Enhancing Legal Retrieval System via New Legal Sentence-Transformer Embeddings Model
Posted: 5 Feb 2024 Last revised: 27 Feb 2024
Date Written: September 21, 2023
Abstract
This project presents a state-of-the-art approach to improve the Lexis Plus Question and Answering (QA) System and embedding search, which is used in multiple features, complex applications dealing with a diverse corpus across multiple international jurisdictions.
In a significant shift, the proposed model may substitute the current 512-dimensional Legal BERT with the Legal 384-dimensional all-MiniLM-L12-v2 Sentence-Transformer Embeddings model fine-tuned on a diverse selection of legal content, including US Case law, motions, Canadian Case law, statutes, UK Case law, etc.
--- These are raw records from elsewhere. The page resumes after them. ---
(** The decoded inbound message [data].  A field is [None] when the key is
    absent.  The string-valued fields follow the message schema ([room],
    [username], [target] and [message] are strings).  A message whose
    [room] or [target] has another JSON type is outside this record: a list
    or an object there is unhashable, the handler raises [TypeError] at the
    first dictionary test, and the endpoint takes its [except] exit. *)
Record inbound := {
  m_type : option string;
  m_room : option string;
  m_username : option string;
  m_target : option string;
  m_offer : option json;
  m_answer : option json;
  m_candidate : option json;
  m_message : option string
}.

(** ** Channels *)

Record WebSocket := {
  ws_serial : nat;        (* which socket object this is *)
  ws_connected : bool     (* [send_json] succeeds iff the peer is still there *)
}.

(** ** Python lists *)

(** [l.remove(x)]: drops the first occurrence of [x].  The callers guard it
    with [x in l], so the [ValueError] of the unguarded call never shows. *)
Fixpoint list_remove (x : string) (l : list string) : list string :=
  match l with
  | [] => []
  | y :: l' => if decide (y = x) then l' else y :: list_remove x l'
  end.

(** Number of occurrences of [x] in [l]. *)
Definition occurrences (x : string) (l : list string) : nat :=
  length (filter (λ y, y = x) l).

(** ** The room table

    Both servers create a room on the first join and append to its member
    list. *)

(** [if room_id not in self.rooms: self.rooms[room_id] = []] *)
Definition create_room (room : string) (rs : gmap string (list string))
  : gmap string (list string) :=
  match rs !! room with
  | Some _ => rs
  | None => <[room := []]> rs
  end.

(** [self.rooms[room_id].append(client_id)] *)
Definition append_member (room client_id : string)
  (rs : gmap string (list string)) : gmap string (list string) :=
  alter (λ members, members ++ [client_id]) room rs.

(** ** Exceptions, state and the wire *)

Inductive exn :=
| KeyError (key : string)
| ChannelError.

Inductive outcome (A : Type) :=
| Ret (a : A)
| Raise (e : exn).
Arguments Ret {A} a.
Arguments Raise {A} e.

Section Monad.
Context {S E : Type}.

(** A computation over the registry [S] that puts events [E] on the wire. *)
Definition M (A : Type) : Type := S → outcome A * S * list E.

Definition ret {A} (a : A) : M A := λ s, (Ret a, s, []).

Definition bind {A B} (m : M A) (f : A → M B) : M B := λ s,
  match m s with
  | (Ret a, s1, out1) =>
      match f a s1 with
      | (r, s2, out2) => (r, s2, out1 ++ out2)
      end
  | (Raise e, s1, out1) => (Raise e, s1, out1)
  end.

Definition get : M S := λ s, (Ret s, s, []).
Definition modify (f : S → S) : M unit := λ s, (Ret (), f s, []).
Definition emit (e : E) : M unit := λ s, (Ret (), s, [e]).
Definition raise {A} (e : exn) : M A := λ s, (Raise e, s, []).

(** [try: m except Exception: h] *)
Definition try_except {A} (m : M A) (h : exn → M A) : M A := λ s,
  match m s with
  | (Ret a, s1, out1) => (Ret a, s1, out1)
  | (Raise e, s1, out1) =>
      match h e s1 with
      | (r, s2, out2) => (r, s2, out1 ++ out2)
      end
  end.

(** [for x in l: body(x)] *)
Fixpoint for_each {A} (l : list A) (body : A → M unit) : M unit :=
  match l with
  | [] => ret ()
  | x :: l' => bind (body x) (λ _, for_each l' body)
  end.
End Monad.
Arguments M : clear implicits.

(** Reading the result of a run: what was returned or raised, the registry
    afterwards, and what went on the wire. *)
Definition result_of {S E A} (r : outcome A * S * list E) : outcome A := r.1.1.
Definition state_of {S E A} (r : outcome A * S * list E) : S := r.1.2.
Definition wire_of {S E A} (r : outcome A * S * list E) : list E := r.2.

(** The messages that reached connection [client_id], in order.  A delivery
    is the pair of the connection id the channel is registered under and the
    message. *)
Definition received_by {Msg} (client_id : string) (out : list (string * Msg))
  : list Msg :=
  (filter (λ d, d.1 = client_id) out).*2.

(** [quiet m]: from every registry [m] returns, and leaves the registry as
    it found it.  What it sends is not constrained. *)
Definition quiet {S E A} (m : M S E A) : Prop :=
  ∀ s, ∃ a out, m s = (Ret a, s, out).

(** [keeps_state m]: [m] may send and may raise, and leaves the registry
    as it found it. *)
Definition keeps_state {S E A} (m : M S E A) : Prop :=
  ∀ s, state_of (m s) = s.

Declare Scope py_scope.
Delimit Scope py_scope with py.
Notation "x <- m ;; k" := (bind m (λ x, k))
  (at level 100, m at next level, right associativity) : py_scope.
Notation "m ;;; k" := (bind m (λ _, k))
  (at level 100, right associativity) : py_scope.
Local Open Scope py_scope.

(** ** Channels and messages for the examples *)

Definition socket (n : nat) : WebSocket :=
  {| ws_serial := n; ws_connected := true |}.

Definition dead_socket (n : nat) : WebSocket :=
  {| ws_serial := n; ws_connected := false |}.

Definition typed (ty : string) : inbound :=
  {| m_type := Some ty; m_room := None; m_username := None;
     m_target := None; m_offer := None; m_answer := None;
     m_candidate := None; m_message := None |}.

Definition join_msg (room name : string) : inbound :=
  {| m_type := Some "join"; m_room := Some room; m_username := Some name;
     m_target := None; m_offer := None; m_answer := None;
     m_candidate := None; m_message := None |}.

Definition leave_msg (room : string) : inbound :=
  {| m_type := Some "leave"; m_room := Some room; m_username := None;
     m_target := None; m_offer := None; m_answer := None;
     m_candidate := None; m_message := None |}.

(** ** [src/video_server.py] *)

Module VideoServer.

(** An entry of [user_info]. *)
Record UserInfo := {
  username : string;
  room_id : string
}.

(** An entry of the [participants] list of a [joined] message. *)
Record Participant := {
  p_client_id : string;
  p_username : string;
  p_room_id : string
}.

(** The messages the server sends, by their ["type"]. *)
Inductive message :=
| joined (room client_id name : string) (participants : list Participant)
| user_joined (client_id name : string) (should_initiate : bool)
| offer (sender : string) (payload : json)
| answer (sender : string) (payload : json)
| ice_candidate (sender : string) (payload : json)
| chat (sender text : string)
| pong
| user_left (client_id name : string).

Record ConnectionManager := {
  active_connections : gmap string WebSocket;
  rooms : gmap string (list string);
  user_info : gmap string UserInfo
}.

(** [ConnectionManager()] *)
Definition manager0 : ConnectionManager :=
  {| active_connections := ∅; rooms := ∅; user_info := ∅ |}.

(** A delivery: the message went out on the channel registered under the
    connection id. *)
Definition delivery : Type := string * message.

Abbreviation Handler := (M ConnectionManager delivery).

(** [websocket.send_json(message)] on the channel of [client_id]. *)
Definition send_json (ws : WebSocket) (client_id : string) (msg : message)
  : Handler unit :=
  if ws_connected ws then emit (client_id, msg) else raise ChannelError.

(** [ConnectionManager.connect] *)
Definition connect (websocket : WebSocket) (client_id : string)
  : Handler bool :=
  modify (λ s,
    {| active_connections := <[client_id := websocket]> (active_connections s);
       rooms := rooms s;
       user_info := user_info s |}) ;;;
  ret true.

(** [user_info.get(client_id, {}).get("room_id")] *)
Definition profile_room (s : ConnectionManager) (client_id : string)
  : option string :=
  room_id <$> user_info s !! client_id.

(** [user_info.get(client_id, {}).get("username", "Unknown")] *)
Definition profile_name (s : ConnectionManager) (client_id : string)
  : string :=
  default "Unknown" (username <$> user_info s !! client_id).

(** The room table after [disconnect] took [client_id] out of its room. *)
Definition rooms_without (client_id : string) (s : ConnectionManager)
  : gmap string (list string) :=
  match profile_room s client_id with
  | Some room =>
      if truthy_str (Some room) then
        match rooms s !! room with
        | Some members =>
            if decide (client_id ∈ members) then
              let members' := list_remove client_id members in
              if decide (members' = []) then delete room (rooms s)
              else <[room := members']> (rooms s)
            else rooms s
        | None => rooms s
        end
      else rooms s
  | None => rooms s
  end.

(** [ConnectionManager.disconnect] *)
Definition disconnect (client_id : string) (s : ConnectionManager)
  : ConnectionManager :=
  {| active_connections := delete client_id (active_connections s);
     rooms := rooms_without client_id s;
     user_info := delete client_id (user_info s) |}.

(** The list [other_users] that [join_room] builds from the member list. *)
Definition other_users (s : ConnectionManager) (client_id room : string)
  : list Participant :=
  (λ uid, {| p_client_id := uid;
             p_username := profile_name s uid;
             p_room_id := room |})
    <$> filter (λ uid, uid ≠ client_id) (default [] (rooms s !! room)).

(** [ConnectionManager.join_room] *)
Definition join_room (client_id room name : string)
  : Handler (list Participant) :=
  modify (λ s,
    {| active_connections := active_connections s;
       rooms := append_member room client_id (create_room room (rooms s));
       user_info :=
         <[client_id := {| username := name; room_id := room |}]>
           (user_info s) |}) ;;;
  s <- get ;;
  ret (other_users s client_id room).

(** [ConnectionManager.send_to_client] *)
Definition send_to_client (msg : message) (client_id : string)
  : Handler bool :=
  s <- get ;;
  match active_connections s !! client_id with
  | Some ws =>
      try_except (send_json ws client_id msg ;;; ret true)
                 (λ _, ret false)
  | None => ret false
  end.

(** [ConnectionManager.broadcast_to_room]; [exclude_client] defaults to
    [None]. *)
Definition broadcast_to_room (msg : message) (room : string)
  (exclude_client : option string) : Handler unit :=
  s <- get ;;
  match rooms s !! room with
  | Some members =>
      for_each members (λ client_id,
        if decide (Some client_id ≠ exclude_client)
        then (send_to_client msg client_id ;;; ret ())
        else ret ())
  | None => ret ()
  end.

(** [handle_join] *)
Definition handle_join (client_id : string) (data : inbound)
  : Handler unit :=
  let room := default "default" (m_room data) in
  let name := default "Anonymous" (m_username data) in
  others <- join_room client_id room name ;;
  (send_to_client (joined room client_id name others) client_id ;;;
   for_each others (λ existing_user,
     send_to_client (user_joined client_id name true)
                    (p_client_id existing_user) ;;;
     send_to_client (user_joined (p_client_id existing_user)
                                 (p_username existing_user) false)
                    client_id ;;;
     ret ())).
Despite the reduction in dimensionality, preliminary results indicate improved performance, demonstrating the efficiency of the Legal all-MiniLM-L12-v2 model.
Methods discussed for this evolution include a novel data augmentation approach: the random cropping technique, the incorporation of the contrastive loss function during training, and regular monitoring of performance metrics on both the training and validation sets allowed early detection and prevention of overfitting.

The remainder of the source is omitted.